The Centers for Medicare and Medicaid Services (CMS) administers MIPS as a mechanism to determine future Medicare payment adjustments for providers. The program originated in the Medicare Access and CHIP Reauthorization Act of 2015 (MACRA) as an attempt to move toward higher quality, more efficient care through the Quality Payment Program (QPP). Providers participating in the MIPS program are scored based on measures that fall into four categories: (1) cost; (2) quality; (3) improvement activities; and (4) promoting interoperability. MIPS includes a wide range of providers, though providers participating in an Advanced alternative payment model (APM) and those serving a low volume of Medicare beneficiaries are excluded from the model. A provider’s final score is compared to a performance threshold and informs CMS if the provider should receive a positive, negative, or neutral change in their payment rates. Providers can also receive a payment adjustment boost if their MIPS score passes the exceptional performance threshold. According to GAO, roughly 950 thousand providers, or about half of Medicare Part B providers, were MIPS-eligible in 2019. Payment adjustments as determined in any given year take effect two years later.

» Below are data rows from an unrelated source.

(** C8. With 3 an accepted rating and NEUTRAL a defined feeling, rating a
    proposal 3 / NEUTRAL succeeds and the rating of (user, proposal)
    reads back as that; rating it null / null afterwards succeeds and
    removes the row: the read-back is absent and the key is no longer in
    the table. *)
Theorem rate_round_trip (proposalId userId : Z) (s : Store) :
  validRating 3 = true →
  validFeeling "NEUTRAL" = true →
  ∃ s1 s2,
    rate validRating validFeeling proposalId userId (Some 3) (Some "NEUTRAL") s
    = (Ok tt, s1)
    ∧ findRating userId proposalId s1 = Some (Rating.mk (Some 3) (Some "NEUTRAL"))
    ∧ rate validRating validFeeling proposalId userId None None s1 = (Ok tt, s2)
    ∧ findRating userId proposalId s2 = None
    ∧ (userId, proposalId) ∉ dom (ratings s2).
Proof.
  intros Hrating Hfeeling. unfold rate, validRate. simpl.
  rewrite Hrating, Hfeeling. simpl. rewrite !bind_ret.
  do 2 eexists. split_and!; [done| |done| |].
  - unfold findRating. simpl. apply lookup_insert_eq.
  - unfold findRating. simpl. apply lookup_delete_eq.
  - simpl. rewrite not_elem_of_dom. apply lookup_delete_eq.
Qed.

End RateFacts.

(** ** The scenario, run

    With a cap of one proposal: talk A is submitted and creates proposal
    1; talk B is then refused; talk A, once edited, is submitted again and
    proposal 1 takes the new abstract. *)

Example first_submission_creates :
  submitTalk (isCfpOpenedAt 15) (submission "ben" 10 100) scenario
  = (Ok tt, afterTalkA).
Proof. vm_compute. reflexivity. Qed.

Example second_talk_is_capped :
  submitTalk (isCfpOpenedAt 15) (submission "ben" 11 100) afterTalkA
  = (Thrown (HttpException 403 "Max proposals reached"), afterTalkA).
Proof. vm_compute. reflexivity. Qed.

Example resubmission_takes_the_edit :
  submitTalk (isCfpOpenedAt 15) (submission "ben" 10 100) afterEdit
  = (Ok tt,
     withProposals
       [Proposal.mk 1 10 100 SUBMITTED "Talk A" "A better abstract"
          (Some "BEGINNER") (Some "en") None (Some "Please") {[1]} {[3; 4]} ∅]
       2 afterEdit).
Proof. vm_compute. reflexivity. Qed.

Lemma scenario_wf : wfStore scenario.
Proof.
  unfold wfStore. simpl. split_and!.
  - apply (bool_decide_unpack _). by vm_compute.
  - apply NoDup_nil_2.
  - intros p Hp. by apply elem_of_nil in Hp.
  - apply NoDup_nil_2.
Defined.

Lemma afterTalkA_wf : wfStore afterTalkA.
Proof.
  unfold wfStore. simpl. split_and!.
  - apply (bool_decide_unpack _). by vm_compute.
  - apply NoDup_singleton.
  - intros p ->%list_elem_of_singleton. reflexivity.
  - apply NoDup_singleton.
Defined.

Lemma afterEdit_wf : wfStore afterEdit.
Proof. exact afterTalkA_wf. Defined.

(** ** The statements at the scenario *)

Lemma max_proposals_cap_witness :
  submitTalk (isCfpOpenedAt 15) (submission "ben" 11 100) afterTalkA
  = (Thrown (HttpException 403 "Max proposals reached"), afterTalkA)
  ∧ ∃ s', submitTalk (isCfpOpenedAt 15) (submission "ben" 10 100) afterTalkA
          = (Ok tt, s').
Proof.
  split.
  - apply (proj1 (max_proposals_cap (isCfpOpenedAt 15) (submission "ben" 11 100)
                    afterTalkA ben talkB benEvent
                    ltac:(repeat split; vm_compute; reflexivity)) 1).
    + reflexivity.
    + lia.
    + vm_compute. reflexivity.
    + vm_compute. reflexivity.
  - apply (proj2 (max_proposals_cap (isCfpOpenedAt 15) (submission "ben" 10 100)
                    afterTalkA ben talkA benEvent
                    ltac:(repeat split; vm_compute; reflexivity)) proposalA).
    vm_compute. reflexivity.
Defined.

(** C2, as stated: a defined cap of zero, met exactly by a requester
    without proposals, does not stop a new submission. *)
Lemma max_proposals_cap_as_stated_fails :
  ¬ (∀ (isCfpOpened : EventType → option Z → option Z → bool)
       (req : Request.t) (s : Store) (user : User.t) (talk : Talk.t)
       (event : Event.t) (m : Z),
       Checked isCfpOpened req s user talk event →
       Event.maxProposals event = Some m →
       proposalCount req user s = m →
       proposalsFor (Request.talkId req) (Request.eventId req) s = [] →
       submitTalk isCfpOpened req s
       = (Thrown (HttpException 403 "Max proposals reached"), s)).
Proof.
  intros Hclaim.
  assert (Hchecked : Checked (isCfpOpenedAt 15) (submission "ben" 10 102)
                       scenario ben talkA orgaEvent)
    by (repeat split; vm_compute; reflexivity).
  specialize (Hclaim _ _ _ _ _ _ 0 Hchecked eq_refl eq_refl eq_refl).
  vm_compute in Hclaim. discriminate Hclaim.
Qed.

Lemma submitTalk_checks_in_order_witness :
  submitTalk (isCfpOpenedAt 15) (submission "nobody" 10 100) scenario
  = (Thrown (HttpException 404 "User not found"), scenario)
  ∧ submitTalk (isCfpOpenedAt 15) (submission "other" 10 100) scenario
    = (Thrown (HttpException 403 "Forbidden"), scenario)
  ∧ submitTalk (isCfpOpenedAt 15)
      (Request.mk "ben" 10 100 (Body.mk None (Some []) None)) scenario
    = (Thrown (HttpException 400 "Formats are required for the event"), scenario).
Proof.
  split_and!.
  - apply (proj1 (submitTalk_checks_in_order (isCfpOpenedAt 15)
                    (submission "nobody" 10 100) scenario)).
    reflexivity.
  - destruct (submitTalk_checks_in_order (isCfpOpenedAt 15)
                (submission "other" 10 100) scenario) as (_ & Huser & _).
    destruct (Huser other eq_refl) as (_ & Htalk).
    destruct (Htalk talkA eq_refl) as (Hspeaker & _).
    apply Hspeaker. reflexivity.
  - destruct (submitTalk_checks_in_order (isCfpOpenedAt 15)
                (Request.mk "ben" 10 100 (Body.mk None (Some []) None)) scenario)
      as (_ & Huser & _).
    destruct (Huser ben eq_refl) as (_ & Htalk).
    destruct (Htalk talkA eq_refl) as (_ & Hspeaker).
    destruct (Hspeaker eq_refl) as (_ & Hevent).
    destruct (Hevent benEvent eq_refl) as (_ & Hcfp).
    destruct (Hcfp eq_refl) as (Hformats & _).
    apply Hformats; reflexivity.
Defined.

Lemma cfp_closed_forbidden_witness :
  submitTalk (isCfpOpenedAt 15) (submission "ben" 10 101) afterTalkA
  = (Thrown (HttpException 403 "CFP is closed"), afterTalkA)
  ∧ unsubmitTalk (isCfpOpenedAt 15) (submission "ben" 10 101) afterTalkA
    = (Thrown (HttpException 403 "CFP is closed"), afterTalkA).
Proof.
  apply (cfp_closed_forbidden (isCfpOpenedAt 15) (submission "ben" 10 101)
           afterTalkA ben talkA pastEvent); reflexivity.
Defined.

Lemma submitTalk_updates_in_place_witness :
  (∃ i s',
     proposals afterEdit !! i = Some proposalA
     ∧ submitTalk (isCfpOpenedAt 15) (submission "ben" 10 100) afterEdit = (Ok tt, s')
     ∧ s' = withProposals
              (<[i := Proposal.mk 1 10 100 SUBMITTED "Talk A" "A better abstract"
                        (Some "BEGINNER") (Some "en") None (Some "Please")
                        (list_to_set [1]) (list_to_set [3; 4]) (list_to_set [])]>
                 (proposals afterEdit))
              2 afterEdit
     ∧ length (proposals s') = length (proposals afterEdit))
  ∧ (∃ i s',
       proposals afterEdit !! i = Some proposalA
       ∧ submitTalk (isCfpOpenedAt 15) silentSubmission afterEdit = (Ok tt, s')
       ∧ s' = withProposals
                (<[i := Proposal.mk 1 10 100 SUBMITTED "Talk A" "A better abstract"
                          (Some "BEGINNER") (Some "en") None (Some "Please")
                          (list_to_set [1]) (list_to_set [3]) (list_to_set [])]>
                   (proposals afterEdit))
                2 afterEdit
       ∧ length (proposals s') = length (proposals afterEdit)).
Proof.
  split.
  - apply (submitTalk_updates_in_place (isCfpOpenedAt 15) (submission "ben" 10 100)
             afterEdit ben
             (Talk.mk "Talk A" "A better abstract" (Some "BEGINNER") (Some "en")
                None [ben])
             benEvent proposalA).
    + exact afterEdit_wf.
    + repeat split; vm_compute; reflexivity.
    + vm_compute. reflexivity.
  - apply (submitTalk_updates_in_place (isCfpOpenedAt 15) silentSubmission
             afterEdit ben
             (Talk.mk "Talk A" "A better abstract" (Some "BEGINNER") (Some "en")
                None [ben])
             benEvent proposalA).
    + exact afterEdit_wf.
    + repeat split; vm_compute; reflexivity.
    + vm_compute. reflexivity.
Defined.

Lemma unsubmitTalk_checks_then_deletes_witness :
  unsubmitTalk (isCfpOpenedAt 15) (submission "ben" 10 100) scenario
  = (Thrown (HttpException 404 "Proposal not found"), scenario)
  ∧ ∃ s', unsubmitTalk (isCfpOpenedAt 15) (submission "ben" 10 100) afterTalkA
          = (Ok tt, s')
          ∧ getProposalForEvent 10 100 s' = (Ok None, s')
          ∧ length (proposals afterTalkA) = S (length (proposals s')).
Proof.
  split.
  - destruct (unsubmitTalk_checks_then_deletes (isCfpOpenedAt 15)
                (submission "ben" 10 100) scenario) as (_ & Huser & _).
    destruct (Huser ben eq_refl) as (_ & Htalk).
    destruct (Htalk talkA eq_refl) as (_ & Hspeaker).
    destruct (Hspeaker eq_refl) as (_ & Hevent).
    destruct (Hevent benEvent eq_refl) as (_ & Hcfp).
    destruct (Hcfp eq_refl) as (Hnone & _).
    apply Hnone. reflexivity.
  - destruct (unsubmitTalk_checks_then_deletes (isCfpOpenedAt 15)
                (submission "ben" 10 100) afterTalkA) as (_ & Huser & _).
    destruct (Huser ben eq_refl) as (_ & Htalk).
    destruct (Htalk talkA eq_refl) as (_ & Hspeaker).
    destruct (Hspeaker eq_refl) as (_ & Hevent).
    destruct (Hevent benEvent eq_refl) as (_ & Hcfp).
    destruct (Hcfp eq_refl) as (_ & Hsome).
    destruct (Hsome proposalA eq_refl) as (s' & Hrun & _ & _ & Hwf).
    exists s'. split; [exact Hrun|]. exact (Hwf afterTalkA_wf).
Defined.

Lemma message_of_another_user_not_found_witness :
  updateMessage true (Some "ben") 100 1 50 (Some "Goodbye world") scenario
  = (Thrown (HttpException 404 "Message not found"), scenario)
  ∧ deleteMessage true (Some "ben") 100 1 50 scenario
    = (Thrown (HttpException 404 "Message not found"), scenario)
  ∧ responseStatus (Thrown (HttpException 404 "Message not found")) = Some 404.
Proof.
  apply (message_of_another_user_not_found true (Some "ben") "ben" ben
           100 1 50 "Goodbye world" scenario).
  - reflexivity.
  - vm_compute. reflexivity.
  - discriminate.
  - right. exists (Message.mk 2 1 "Hello world"). split; [reflexivity|].
    simpl. lia.
Defined.

Lemma rate_round_trip_witness :
  ∃ s1 s2,
    rate ratingInRange feelingKnown 1 1 (Some 3) (Some "NEUTRAL") afterTalkA
    = (Ok tt, s1)
    ∧ findRating 1 1 s1 = Some (Rating.mk (Some 3) (Some "NEUTRAL"))
    ∧ rate ratingInRange feelingKnown 1 1 None None s1 = (Ok tt, s2)
    ∧ findRating 1 1 s2 = None
    ∧ (1, 1) ∉ dom (ratings s2).
Proof.
  apply (rate_round_trip ratingInRange feelingKnown 1 1 afterTalkA).
  - reflexivity.
  - vm_compute. reflexivity.
Defined.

GAO also interviewed several stakeholders to learn their perspectives on the strengths and challenges of the MIPS program. Eleven stakeholders generally supported the program, and two respondents noted that bonuses help to increase scores for smaller provider practices that may otherwise be disadvantaged by the scoring system. However, eight stakeholders questioned if MIPS leads to improved health outcomes. Specifically, they noted that providers may choose to report on their strongest quality measures instead of areas in which the provider needs improvement. CMS assured these stakeholders that the MIPS Value Pathways (MVP) — a new way that providers can meet reporting requirements — will work to remedy these concerns by standardizing performance measurements. Officials said that more cohesive measurements will narrow the provider selection burden to report for each MVP. For 2019 through 2022, MACRA directed CMS to provide an additional $500 million for exceptional performance bonuses. Additionally, the new MVP mechanism will go into effect in 2023.

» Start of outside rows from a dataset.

(** The values a JSON document holds, as Python has them: [None], [bool],
    [int], [str], [list], and [dict] with [str] keys.  A [dict] is the list
    of its items in insertion order.  Numbers of type [float] are outside
    the model. *)
#[warnings="-register-all"]
Inductive value : Type :=
  | Null
  | Bool (b : bool)
  | Int (n : Z)
  | Str (s : string)
  | List (items : list value)
  | Dict (members : list (string * value)).

Abbreviation dict := (list (string * value)).

Definition QUOTE : ascii := chr 34.
Definition BACKSLASH : ascii := chr 92.

(** *** Encoding *)

Definition hex_digit (n : N) : ascii :=
  if (n <? 10)%N then chr (48 + n) else chr (87 + n).

(** One character of [py_encode_basestring_ascii]: the printable ASCII
    characters stand for themselves, save the quote and the backslash; the
    others are written as escapes. *)
Definition escape_char (c : ascii) : string :=
  let n := code c in
  if (n =? 34)%N then String BACKSLASH (String QUOTE "")
  else if (n =? 92)%N then String BACKSLASH (String BACKSLASH "")
  else if (n =? 10)%N then String BACKSLASH "n"
  else if (n =? 13)%N then String BACKSLASH "r"
  else if (n =? 9)%N then String BACKSLASH "t"
  else if (n =? 12)%N then String BACKSLASH "f"
  else if (n =? 8)%N then String BACKSLASH "b"
  else if in_range 32 126 c then String c ""
  else String BACKSLASH
         (String "u" (String "0" (String "0"
           (String (hex_digit (n / 16)) (String (hex_digit (n mod 16)) ""))))).

Fixpoint escape (s : string) : string :=
  match s with
  | "" => ""
  | String c s' => escape_char c +:+ escape s'
  end.

Definition encode_string (s : string) : string :=
  String QUOTE (escape s +:+ String QUOTE "").

(** [json.dumps(v, indent=None, separators=(item_separator,
    key_separator))], the other options at their defaults. *)
Section Encoder.
Variables item_separator key_separator : string.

Analysis Shows High Cost of Extending ACA Credits, Covering Medicaid Gap

The Commonwealth Fund and Urban Institute released a report last month which found that permanently extending Affordable Care Act (ACA) tax credits under the American Rescue Plan (ARP) and allowing those in the Medicaid “coverage gap” to access those subsidies would reduce the number of uninsured by 7 million and cost roughly $333 billion over 10 years. While the brief garnered little public attention at the time of its release, an Urban Institute researcher and report co-author claims that the report has been viewed by key policymakers who are working to craft a reconciliation package likely to include some version of both policies. The reconciliation bill passed by the House contains several Medicaid-related provisions, including: (1) the extension of tax credits to the “coverage gap” population; (2) the requirement that the Centers for Medicare and Medicaid Services (CMS) establish a federally funded Medicaid program by 2025; and (3) the permanent extension of higher ACA tax credits.

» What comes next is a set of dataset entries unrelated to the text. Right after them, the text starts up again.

(** Every room object of the server after a step was there before it,
    unchanged or changed in one of the ways of [room_change], or is the new
    room of a join with the joiner as its only player.  No room object is
    ever dropped from the store. *)
Lemma step_roomObjs s e s' out :
  good s → enabled s e → step s e = Some (s', out) →
  (length (roomObjs s) <= length (roomObjs s'))%nat ∧
  ∀ ra r', roomObjs s' !! ra = Some r' →
    roomObjs s !! ra = Some r' ∨
    (∃ r, roomObjs s !! ra = Some r ∧
          room_change (playerObjs s) (playerObjs s') r r') ∨
    (roomObjs s !! ra = None ∧
     ∃ rid, r' = setPlayers (createRoom rid) [length (playerObjs s)]).
Proof.
  intros Hg He Hstep.
  assert (Hone : ∀ ra0 room rX,
            roomObjs s !! ra0 = Some room →
            room_change (playerObjs s) (playerObjs s') room rX →
            (length (roomObjs s) <= length (<[ra0 := rX]> (roomObjs s)))%nat ∧
            ∀ ra r', <[ra0 := rX]> (roomObjs s) !! ra = Some r' →
              roomObjs s !! ra = Some r' ∨
              (∃ r, roomObjs s !! ra = Some r ∧
                    room_change (playerObjs s) (playerObjs s') r r') ∨
              (roomObjs s !! ra = None ∧
               ∃ rid, r' = setPlayers (createRoom rid) [length (playerObjs s)])).
  { intros ra0 room rX Hroom Hch. rewrite length_insert. split; [lia|].
    intros ra r' Hl. apply insert_room_inv in Hl as [Hl|[-> ->]]; eauto. }
  assert (Hsame : (length (roomObjs s) <= length (roomObjs s))%nat ∧
            ∀ ra r', roomObjs s !! ra = Some r' →
              roomObjs s !! ra = Some r' ∨
              (∃ r, roomObjs s !! ra = Some r ∧
                    room_change (playerObjs s) (playerObjs s') r r') ∨
              (roomObjs s !! ra = None ∧
               ∃ rid, r' = setPlayers (createRoom rid) [length (playerObjs s)])).
  { split; [lia|]. auto. }
  destruct e as [w data newId die|w]; simpl in Hstep.
  - destruct He as [_ Hdie].
    destruct data as [rid nm col| | | |tokenIndex]; simpl in Hstep.
    + unfold handleJoin, getRoom in Hstep.
      destruct (rooms s !! rid) as [ra0|] eqn:Hreg.
      * destruct (roomObjs s !! ra0) as [room|] eqn:Hroom; [|done].
        rewrite bind_Some_eq in Hstep.
        destruct (gameStarted room) eqn:Hst; injection Hstep as <- <-;
          [exact Hsame|].
        cbn [roomObjs playerObjs] in *. apply (Hone ra0 room); [done|].
        eapply rc_join; [done|reflexivity| |reflexivity].
        cbn [color]. intros c Hc.
        set (taken := map color (roster (playerObjs s) room)) in *.
        destruct (falsy col || includes taken col) eqn:Hcond.
        -- change (List.find (λ c, negb (includes taken (Some c))) COLOR_ORDER
                   = Some c) in Hc.
           apply find_first in Hc as (i & _ & Hf & _).
           apply negb_true_iff in Hf. unfold includes in Hf.
           by apply bool_decide_eq_false in Hf.
        -- apply orb_false_iff in Hcond as [_ Hinc]. unfold includes in Hinc.
           apply bool_decide_eq_false in Hinc. by rewrite <- Hc.
      * cbn [roomObjs playerObjs rooms conns closedWs] in Hstep.
        rewrite lookup_app_r, Nat.sub_diag in Hstep by lia.
        simpl in Hstep. injection Hstep as <- <-. simpl.
        rewrite insert_app_r_alt, Nat.sub_diag by lia. simpl.
        rewrite length_app. simpl. split; [lia|].
        intros ra r' Hl.
        destruct (decide (ra < length (roomObjs s))%nat) as [Hlt|Hge].
        -- left. by rewrite lookup_app_l in Hl.
        -- right. right. rewrite lookup_app_r in Hl by lia.
           split; [apply lookup_ge_None; lia|].
           destruct (ra - length (roomObjs s))%nat as [|k]; simpl in Hl;
             [|by rewrite lookup_nil in Hl].
           injection Hl as <-. by exists rid.
    + unfold handleReady in Hstep.
      destruct (currentRoom (connOf s w)) as [ra0|];
        [|injection Hstep as <- <-; exact Hsame].
      destruct (currentPlayer (connOf s w)) as [pa|];
        [|injection Hstep as <- <-; exact Hsame].
      destruct (playerObjs s !! pa) as [player|]; [|done].
      rewrite bind_Some_eq in Hstep. cbv zeta in Hstep.
      destruct (roomObjs _ !! ra0) as [room|]; [|done].
      rewrite bind_Some_eq in Hstep. injection Hstep as <- <-. exact Hsame.
    + unfold handleStart in Hstep.
      destruct (currentRoom (connOf s w)) as [ra0|];
        [|injection Hstep as <- <-; exact Hsame].
      destruct (currentPlayer (connOf s w)) as [pa|];
        [|injection Hstep as <- <-; exact Hsame].
      destruct (roomObjs s !! ra0) as [room|] eqn:Hroom; [|done].
      rewrite bind_Some_eq in Hstep.
      destruct (gameStarted room) eqn:Hst;
        [injection Hstep as <- <-; exact Hsame|].
      destruct (Nat.ltb_spec (length (players room)) 2);
        [injection Hstep as <- <-; exact Hsame|].
      destruct (forallb ready _) eqn:Hready; cbn [negb] in Hstep;
        [|injection Hstep as <- <-; exact Hsame].
      cbv zeta in Hstep. destruct (playerAt _ _ 0); [|done].
      rewrite bind_Some_eq in Hstep. injection Hstep as <- <-. simpl.
      apply (Hone ra0 room); [done|]. by apply rc_start.
    + unfold handleRoll in Hstep.
      destruct (currentRoom (connOf s w)) as [ra0|];
        [|injection Hstep as <- <-; exact Hsame].
      destruct (currentPlayer (connOf s w)) as [pa|];
        [|injection Hstep as <- <-; exact Hsame].
      destruct (roomObjs s !! ra0) as [room|] eqn:Hroom; [|done].
      rewrite bind_Some_eq in Hstep.
      destruct (playerObjs s !! pa) as [me|]; [|done].
      rewrite bind_Some_eq in Hstep.
      destruct (playerAt _ _ _) as [cur|]; [|done].
      rewrite bind_Some_eq in Hstep.
      destruct (negb _); [injection Hstep as <- <-; exact Hsame|].
      cbv zeta in Hstep.
      set (c := if die =? 6 then consecutiveSixes (setCurrentRoll room die) + 1
                else 0) in Hstep.
      set (r2 := setConsecutiveSixes (setCurrentRoll room die) c) in Hstep.
      set (skip := (die =? 6) && (3 <=? consecutiveSixes r2)) in Hstep.
      set (r3 := if skip then setConsecutiveSixes r2 0 else r2) in Hstep.
      assert (H3 : ∀ t, room_change (playerObjs s) (playerObjs s')
                          room (setTurnIndex r3 t)).
      { intros t. apply (rc_roll _ _ _ _ t die); [done|].
        subst r3 skip r2 c. simpl.
        destruct (die =? 6); simpl; [|done].
        by destruct (3 <=? consecutiveSixes room + 1). }
      assert (H3' : r3 = setTurnIndex r3 (turnIndex r3)) by (by destruct r3).
      destruct (_ || _).
      * destruct (nextTurn _ _) as [room4|] eqn:Hn; [|done].
        rewrite bind_Some_eq in Hstep.
        destruct (playerAt _ _ _) as [next|]; [|done].
        rewrite bind_Some_eq in Hstep. injection Hstep as <- <-. simpl.
        apply (Hone ra0 room); [done|].
        apply nextTurn_cases in Hn as [->|(j & -> & _)]; [|by apply H3].
        rewrite H3'. apply H3.
      * injection Hstep as <- <-. simpl.
        apply (Hone ra0 room); [done|]. rewrite H3'. apply H3.
    + unfold handleMove in Hstep.
      destruct (currentRoom (connOf s w)) as [ra0|];
        [|injection Hstep as <- <-; exact Hsame].
      destruct (currentPlayer (connOf s w)) as [pa|];
        [|injection Hstep as <- <-; exact Hsame].
      destruct (roomObjs s !! ra0) as [room|] eqn:Hroom; [|done].
      rewrite bind_Some_eq in Hstep.
      destruct (playerObjs s !! pa) as [me|]; [|done].
      rewrite bind_Some_eq in Hstep.
      destruct (playerAt _ _ _) as [cur|]; [|done].
      rewrite bind_Some_eq in Hstep.
      destruct (negb (String.eqb _ _)); [injection Hstep as <- <-; exact Hsame|].
      cbv zeta in Hstep.
      destruct (negb (bool_decide _)); [injection Hstep as <- <-; exact Hsame|].
      destruct (performMove _ _ _ _ _) as [[objs1 result]|]; [|done].
      rewrite bind_Some_eq in Hstep. cbv beta iota in Hstep.
      destruct (objs1 !! pa) as [me1|]; [|done].
      rewrite bind_Some_eq in Hstep.
      destruct (_ || _ || _).
      * rewrite bind_Some_eq in Hstep.
        destruct (playerAt _ _ _) as [next|]; [|done].
        rewrite bind_Some_eq in Hstep. injection Hstep as <- <-. simpl.
        apply (Hone ra0 room); [done|].
        apply (rc_move _ _ _ _ (turnIndex room) (consecutiveSixes room));
          [by left|done].
      * destruct (nextTurn _ _) as [room1|] eqn:Hn; [|done].
        rewrite bind_Some_eq in Hstep.
        destruct (playerAt _ _ _) as [next|]; [|done].
        rewrite bind_Some_eq in Hstep. injection Hstep as <- <-. simpl.
        apply (Hone ra0 room); [done|].
        apply nextTurn_cases in Hn as [->|(j & -> & _)].
        -- apply (rc_move _ _ _ _ (turnIndex room) 0); [by right|done].
        -- apply (rc_move _ _ _ _ j 0); [by right|done].
  - unfold onClose in Hstep.
    destruct (currentRoom (connOf s w)) as [ra0|];
      [|injection Hstep as <- <-; exact Hsame].
    destruct (currentPlayer (connOf s w)) as [pa|];
      [|injection Hstep as <- <-; exact Hsame].
    cbv zeta in Hstep. cbn [roomObjs playerObjs] in Hstep.
    destruct (roomObjs s !! ra0) as [room|] eqn:Hroom; [|done].
    rewrite bind_Some_eq in Hstep.
    destruct (playerObjs s !! pa) as [me|]; [|done].
    rewrite bind_Some_eq in Hstep.
    match type of Hstep with
    | context [setRoomObjs _ (<[ra0 := ?r]> _)] => set (room2 := r) in Hstep
    end.
    assert (Hch : room_change (playerObjs s) (playerObjs s') room room2).
    { subst room2. simpl. destruct (_ <=? _).
      - by apply (rc_close _ _ _ _ 0 (playerId me)).
      - by apply (rc_close _ _ _ _ (turnIndex room) (playerId me)). }
    destruct (_ =? 0)%nat; injection Hstep as <- <-; simpl;
      by apply (Hone ra0 room).
Qed.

The analysis also found that, if both policies were enacted, overall household spending would decrease by $8.2 billion. Specifically, household spending on premiums would be reduced by roughly $8.8 billion in 2022, while out-of-pocket spending on health care services, like co-pays and deductibles, would increase by an estimated $600 million due to increased access and use. Additionally, the report found that uninsured rates would fall in all states, but the largest declines would occur in non-expansion states like Alabama and Mississippi at 44 and 43 percent, respectively. Many expansion states would also see decreases in their uninsured rates — West Virginia’s uninsured population would see a decrease of about 28 percent and Nevada would see a decline of about 18 percent. Reductions would also be concentrated in lowest income populations, and all racial and ethnic groups would gain coverage under the policies, the brief found.